(TASK DETAILS)
From the line below that contains "Lemma evaluate_one_number (len" to the line that contains "(** X17: for", repeat every line exactly, both ends included, and nothing else.

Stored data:
(** The rounding to 9 decimals changes 19!. *)
Example factorial_operator_19 (libm : MathLib) :
  factorial 19%float SUCCESS = Done (Z2F (Zfactorial 19) 0, SUCCESS) /\
  apply_operator libm "!" 19%float PrimFloat.zero SUCCESS
  <> Done (Z2F (Zfactorial 19) 0, SUCCESS).
Proof.
  split; [vm_compute; reflexivity|].
  vm_compute. intros H. inversion H.
Qed.

(** * Failing fast *)

Section FailFast.

Variable libm : MathLib.

(** Within the length limit the length plays no part in an iteration. *)
Lemma evaluate_token_length_irrelevant (len len' : Z) (stack : list float)
    (token : string) :
  len <= MAX_EXPR_LENGTH -> len' <= MAX_EXPR_LENGTH ->
  evaluate_token libm len stack token = evaluate_token libm len' stack token.
Proof.
  intros Hlen Hlen'. unfold evaluate_token.
  replace (len >? MAX_EXPR_LENGTH) with false
    by (symmetry; rewrite Z.gtb_ltb; apply Z.ltb_ge; exact Hlen).
  replace (len' >? MAX_EXPR_LENGTH) with false
    by (symmetry; rewrite Z.gtb_ltb; apply Z.ltb_ge; exact Hlen').
  reflexivity.
Qed.

Lemma evaluate_loop_length_irrelevant (len len' : Z) (tokens : list string)
    (stack : list float) :
  len <= MAX_EXPR_LENGTH -> len' <= MAX_EXPR_LENGTH ->
  evaluate_loop libm len tokens stack = evaluate_loop libm len' tokens stack.
Proof.
  intros Hlen Hlen'. revert stack.
  induction tokens as [|t tokens IH]; intros stack; cbn [evaluate_loop].
  - reflexivity.
  - rewrite (evaluate_token_length_irrelevant len len' stack t Hlen Hlen').
    destruct (evaluate_token libm len' stack t); auto.
Qed.

End FailFast.

(** X16: both operations fail fast.  When the run over a sequence ends
    with a failure at one of its tokens, every extension of the sequence
    fails with the same result: for evaluate as long as the extension
    holds at most 1000 tokens, for convertToInfix always. *)
Theorem failure_survives_extension (libm : MathLib) (pre rest : list string) :
  (forall res : CalculationResult,
     (List.length (pre ++ rest) <= 1000)%nat ->
     evaluate_loop libm (Z.of_nat (List.length pre)) pre [] = Return res ->
     evaluate libm (pre ++ rest) = Done res) /\
  (forall res : ConversionResult,
     infix_loop pre [] = Return res ->
     convertToInfix (pre ++ rest) = Done res).
Proof.
  split.
  - intros res Hlen Hpre.
    unfold evaluate, calculate_rpn, evaluate_rpn.
    rewrite evaluate_loop_app.
    rewrite (evaluate_loop_length_irrelevant libm _ (Z.of_nat (List.length pre))).
    + rewrite Hpre. reflexivity.
    + unfold MAX_EXPR_LENGTH. lia.
    + rewrite length_app in Hlen. unfold MAX_EXPR_LENGTH. lia.
  - intros res Hpre.
    unfold convertToInfix, convert_rpn_to_infix, rpn_to_infix.
    rewrite infix_loop_app, Hpre. reflexivity.
Qed.

Lemma failure_survives_extension_witness :
  evaluate nan_libm ["4"; "0"; "/"; "1"; "+"] = Done (failure DIVISION_BY_ZERO) /\
  convertToInfix ["4"; "/"; "1"; "2"; "+"] = Done (conv_failure STACK_UNDERFLOW).
Proof.
  split.
  - apply (proj1 (failure_survives_extension nan_libm ["4"; "0"; "/"] ["1"; "+"])).
    + cbn. lia.
    + vm_compute. reflexivity.
  - apply (proj2 (failure_survives_extension nan_libm ["4"; "/"] ["1"; "2"; "+"])).
    reflexivity.
Defined.

(** * Functions of one operand through evaluate *)

Section UnaryFunctions.

Variable libm : MathLib.

Lemma evaluate_one_number (len : Z) (ta : string) :
  len <= MAX_EXPR_LENGTH ->
  is_number ta = true ->
  evaluate_loop libm len [ta] [] = Next [atof ta].
Proof.
  intros Hlen Ha. cbn [evaluate_loop]. unfold evaluate_token.
  rewrite (number_is_no_operator ta Ha), Ha. cbn [stack_top List.length].
  change (Z.of_nat 0 - 1 + 1 >=? MAX_STACK_SIZE) with false.
  replace (len >? MAX_EXPR_LENGTH) with false
    by (symmetry; rewrite Z.gtb_ltb; apply Z.ltb_ge; exact Hlen).
  reflexivity.
Qed.

Local Open Scope float_scope.

(** X17: for a number token followed by a named function, evaluate checks
    the domain of the function on the number and either fails with the
    code of that function or returns the value of the function rounded to
    9 decimals: the square root refuses numbers below 0, both logarithms
    refuse numbers that are not above 0, arcsin and arccos refuse numbers
    outside [-1, 1], and sin, cos and arctan refuse nothing. *)
Theorem evaluate_unary_function (ta : string) :
  is_number ta = true ->
  let a := atof ta in
  evaluate libm [ta; "sqrt"] =
    (if a <? 0 then Done (failure SQUARE_ROOT_INVALID_OPERATOR)
     else success (round_to_9_decimals (PrimFloat.sqrt a))) /\
  evaluate libm [ta; "log"] =
    (if a <=? 0 then Done (failure LOG_ERROR)
     else success (round_to_9_decimals (c_log10 libm a))) /\
  evaluate libm [ta; "ln"] =
    (if a <=? 0 then Done (failure LN_ERROR)
     else success (round_to_9_decimals (c_log libm a))) /\
  evaluate libm [ta; "arcsin"] =
    (if (a <? -1) || (1 <? a) then Done (failure INVALID_TRIG_OPERATOR)
     else success (round_to_9_decimals (c_asin libm a))) /\
  evaluate libm [ta; "arccos"] =
    (if (a <? -1) || (1 <? a) then Done (failure INVALID_TRIG_OPERATOR)
     else success (round_to_9_decimals (c_acos libm a))) /\
  evaluate libm [ta; "sin"] = success (round_to_9_decimals (c_sin libm a)) /\
  evaluate libm [ta; "cos"] = success (round_to_9_decimals (c_cos libm a)) /\
  evaluate libm [ta; "arctan"] = success (round_to_9_decimals (c_atan libm a)).
Proof.
  intros Ha a.
  pose proof (evaluate_loop_app libm 2 [ta]) as Happ.
  assert (Hpre : evaluate_loop libm 2 [ta] [] = Next [a]).
  { apply evaluate_one_number; [unfold MAX_EXPR_LENGTH; lia | exact Ha]. }
  unfold evaluate, calculate_rpn, evaluate_rpn, success.
  cbn [List.length Z.of_nat Pos.of_succ_nat Pos.succ].
  repeat split;
    match goal with
    | |- context [evaluate_loop libm 2 [ta; ?op] []] =>
        change [ta; op] with ([ta] ++ [op])%list;
        rewrite (Happ [op] []), Hpre
    end;
    cbn [evaluate_loop]; unfold evaluate_token, apply_operator;
    cbn [is_operator is_unary streq String.eqb Ascii.eqb Bool.eqb orb andb
         strlen String.length Nat.eqb char_at String.get stack_top List.length];
    try reflexivity.
  - destruct (a <? 0); reflexivity.
  - destruct (a <=? 0); reflexivity.
  - destruct (a <=? 0); reflexivity.
  - destruct ((a <? -1) || (1 <? a)); reflexivity.
  - destruct ((a <? -1) || (1 <? a)); reflexivity.
Qed.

(ANSWER FOR THIS EXERCISE)
Lemma evaluate_one_number (len : Z) (ta : string) :
  len <= MAX_EXPR_LENGTH ->
  is_number ta = true ->
  evaluate_loop libm len [ta] [] = Next [atof ta].
Proof.
  intros Hlen Ha. cbn [evaluate_loop]. unfold evaluate_token.
  rewrite (number_is_no_operator ta Ha), Ha. cbn [stack_top List.length].
  change (Z.of_nat 0 - 1 + 1 >=? MAX_STACK_SIZE) with false.
  replace (len >? MAX_EXPR_LENGTH) with false
    by (symmetry; rewrite Z.gtb_ltb; apply Z.ltb_ge; exact Hlen).
  reflexivity.
Qed.

Local Open Scope float_scope.

(** X17: for a number token followed by a named function, evaluate checks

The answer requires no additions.